(** C8: [y] on the quit screen calls [close('expire')] on every trade
    that is open, and on no other, and reaches [process.exit()] only
    once every one of these calls has resolved: while one of them is
    pending, or after one of them has rejected (the error is then
    logged), the process has not exited; once all have resolved it
    exits (in the older version, after its two-second timer). *)
Theorem shutdown_waits_for_closures (b : Bot.t) (old : Legacy.t) :
  Bot.currentMode b = Some "q" ->
  Legacy.quitting old = true ->
  (exists q, Bot.pressY b = inr q /\
     (forall i reason, In (i, reason) (Bot.q_closes q) <->
        reason = "expire" /\
        exists trade, Bot.trades b !! i = Some trade /\ Trade.isOpen trade = true) /\
     (forall ss, Bot.q_exited (Bot.quitRun q ss) = true ->
        forall i reason, In (i, reason) (Bot.q_closes q) -> In (i, Js.resolved tt) ss) /\
     (forall ss e, Bot.q_awaited (Bot.quitRun q ss) = allRejected e ->
        Bot.q_exited (Bot.quitRun q ss) = false /\
        In (logError e) (Bot.logs (Bot.q_bot (Bot.quitRun q ss)))) /\
     (forall ss, (forall s, In s ss -> snd s = Js.resolved tt) ->
        (forall i reason, In (i, reason) (Bot.q_closes q) -> In (i, Js.resolved tt) ss) ->
        Bot.q_exited (Bot.quitRun q ss) = true)) /\
  (exists q, Legacy.pressY old = Some q /\
     (forall i reason, In (i, reason) (Legacy.q_closes q) <->
        reason = "expire" /\
        exists trade, Legacy.trades old !! i = Some trade /\ Trade.isOpen trade = true) /\
     (forall evs, Legacy.q_phase (Legacy.quitRun q evs) = Legacy.exited ->
        forall i reason, In (i, reason) (Legacy.q_closes q) ->
          In (Legacy.closeSettles i (Js.resolved tt)) evs) /\
     (forall evs, (forall i r, In (Legacy.closeSettles i r) evs -> r = Js.resolved tt) ->
        (forall i reason, In (i, reason) (Legacy.q_closes q) ->
           In (Legacy.closeSettles i (Js.resolved tt)) evs) ->
        Legacy.q_phase (Legacy.quitRun q (evs ++ [Legacy.timerElapsed])) = Legacy.exited)).
Proof.
  intros Hmode Hquit. split.
  - unfold Bot.pressY. rewrite Hmode. simpl.
    set (b' := Bot.log b (logMessage "info" "Exiting…")).
    assert (Hids : map fst (Bot.closeTrades b') = openFrom 0 (Bot.trades b)).
    { unfold Bot.closeTrades. rewrite map_map. simpl. apply map_id. }
    rewrite Hids.
    assert (Hcl : forall i reason, In (i, reason) (Bot.closeTrades b') -> In i (openFrom 0 (Bot.trades b))).
    { intros i reason H. rewrite <- Hids. apply in_map_iff. exists (i, reason). auto. }
    eexists. split; [reflexivity|].
    destruct (openFrom 0 (Bot.trades b)) as [|j rest] eqn:Hopen; simpl.
    + split; [|split; [|split]].
      * intros i reason. unfold Bot.closeTrades. simpl. rewrite closes_In. reflexivity.
      * intros ss _ i reason Hin. destruct (Hcl i reason Hin).
      * intros ss e. rewrite quitRun_settled; [discriminate|simpl; discriminate].
      * intros ss _ _. rewrite quitRun_settled; [reflexivity|simpl; discriminate].
    + split; [|split; [|split]].
      * intros i reason. unfold Bot.closeTrades. simpl. rewrite closes_In. reflexivity.
      * intros ss Hex i reason Hin.
        apply quitRun_exited in Hex as [H|(r & Hr & Hall)]; [discriminate|].
        simpl in Hr. inversion Hr; subst. apply Hall. apply (Hcl i reason Hin).
      * intros ss. apply quitRun_rejected. simpl. discriminate.
      * intros ss Hres Hall.
        rewrite (quitRun_all_resolved ss _ (j :: rest));
          [reflexivity|reflexivity|discriminate|exact Hres|].
        intros i Hi. apply (Hall i "expire"). simpl.
        unfold Bot.closeTrades. simpl. rewrite Hopen.
        apply (in_map (fun i => (i, "expire"))) in Hi. exact Hi.
  - unfold Legacy.pressY. rewrite Hquit.
    assert (Hids : map fst (Legacy.closeTrades old) = openFrom 0 (Legacy.trades old)).
    { unfold Legacy.closeTrades. rewrite map_map. simpl. apply map_id. }
    rewrite Hids.
    assert (Hcl : forall i reason, In (i, reason) (Legacy.closeTrades old) ->
                                   In i (openFrom 0 (Legacy.trades old))).
    { intros i reason H. rewrite <- Hids. apply in_map_iff. exists (i, reason). auto. }
    eexists. split; [reflexivity|].
    destruct (openFrom 0 (Legacy.trades old)) as [|j rest] eqn:Hopen; simpl.
    + split; [|split].
      * intros i reason. unfold Legacy.closeTrades. rewrite closes_In. reflexivity.
      * intros evs _ i reason Hin. destruct (Hcl i reason Hin).
      * intros evs _ _. rewrite legacy_quitRun_stuck; simpl; [reflexivity| |]; discriminate.
    + split; [|split].
      * intros i reason. unfold Legacy.closeTrades. rewrite closes_In. reflexivity.
      * intros evs Hex i reason Hin.
        apply legacy_quitRun_exited in Hex as [H|[H|(r & Hr & Hall)]]; try discriminate.
        simpl in Hr. inversion Hr; subst. apply Hall. apply (Hcl i reason Hin).
      * intros evs Hres Hall.
        apply (legacy_quitRun_all_resolved evs _ (j :: rest));
          [reflexivity|discriminate|exact Hres|].
        intros i Hi. apply (Hall i "expire").
        unfold Legacy.closeTrades. rewrite Hopen.
        apply (in_map (fun i => (i, "expire"))) in Hi. exact Hi.
Qed.

Lemma shutdown_waits_for_closures_witness :
  Bot.currentMode Example.quittingBot = Some "q" /\
  Legacy.quitting Example.oldQuittingBot = true /\
  exists q, Bot.pressY Example.quittingBot = inr q /\
    Bot.q_closes q = [(0%nat, "expire"); (1%nat, "expire")] /\
    Bot.q_exited (Bot.quitRun q [(1%nat, Js.resolved tt)]) = false /\
    Bot.q_exited (Bot.quitRun q [(1%nat, Js.resolved tt); (0%nat, Js.resolved tt)]) = true.
Proof.
  split; [reflexivity|]. split; [reflexivity|].
  destruct (shutdown_waits_for_closures Example.quittingBot Example.oldQuittingBot
              eq_refl eq_refl) as [(q & Hq & _ & _ & _ & Hlive) _].
  exists q. split; [exact Hq|].
  vm_compute in Hq. injection Hq as <-.
  split; [reflexivity|]. split; [reflexivity|].
  apply Hlive.
  - intros s [<-|[<-|[]]]; reflexivity.
  - intros i reason [H|[H|[]]]; inversion H; subst; simpl; auto.
Defined.

(** ** Pausing *)

Lemma pressP_invariant c : pauseInvariant c -> pauseInvariant (Bot.pressP c).
Proof.
  unfold pauseInvariant, Bot.pressP.
  destruct (Bot.paused (Bot.c_bot c)) eqn:Hp; simpl.
  - intros (i & due & Hu & Ht). rewrite Hu. simpl. rewrite Ht.
    unfold Bot.cancelTimer. simpl. rewrite Nat.eqb_refl. reflexivity.
  - intros Ht. rewrite Ht. simpl. eauto.
Qed.

Lemma timerFires_invariant c i c' :
  pauseInvariant c -> Bot.timerFires c i = Some c' ->
  Bot.paused (Bot.c_bot c) = true /\ Bot.paused (Bot.c_bot c') = false /\
  Bot.c_timers c' = [] /\ Bot.trades (Bot.c_bot c') = Bot.trades (Bot.c_bot c).
Proof.
  unfold pauseInvariant, Bot.timerFires.
  destruct (Bot.paused (Bot.c_bot c)) eqn:Hp.
  - intros (j & due & Hu & Ht). rewrite Ht. simpl.
    destruct (Nat.eqb j i) eqn:Hji; [|discriminate].
    destruct (due <=? Bot.c_now c)%N; [|discriminate].
    intros H. inversion H; subst; clear H. simpl. auto.
  - intros Ht. rewrite Ht. simpl. discriminate.
Qed.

════════════════════

» **Activity**
The lines to retype run from the start of the entries through the line containing "Js.resolved tt) ss) /\"; reproduce them exactly and add nothing.

» **Answer to the problem**
(** C8: [y] on the quit screen calls [close('expire')] on every trade
    that is open, and on no other, and reaches [process.exit()] only
    once every one of these calls has resolved: while one of them is
    pending, or after one of them has rejected (the error is then
    logged), the process has not exited; once all have resolved it
    exits (in the older version, after its two-second timer). *)
Theorem shutdown_waits_for_closures (b : Bot.t) (old : Legacy.t) :
  Bot.currentMode b = Some "q" ->
  Legacy.quitting old = true ->
  (exists q, Bot.pressY b = inr q /\
     (forall i reason, In (i, reason) (Bot.q_closes q) <->
        reason = "expire" /\
        exists trade, Bot.trades b !! i = Some trade /\ Trade.isOpen trade = true) /\
     (forall ss, Bot.q_exited (Bot.quitRun q ss) = true ->
        forall i reason, In (i, reason) (Bot.q_closes q) -> In (i, Js.resolved tt) ss) /\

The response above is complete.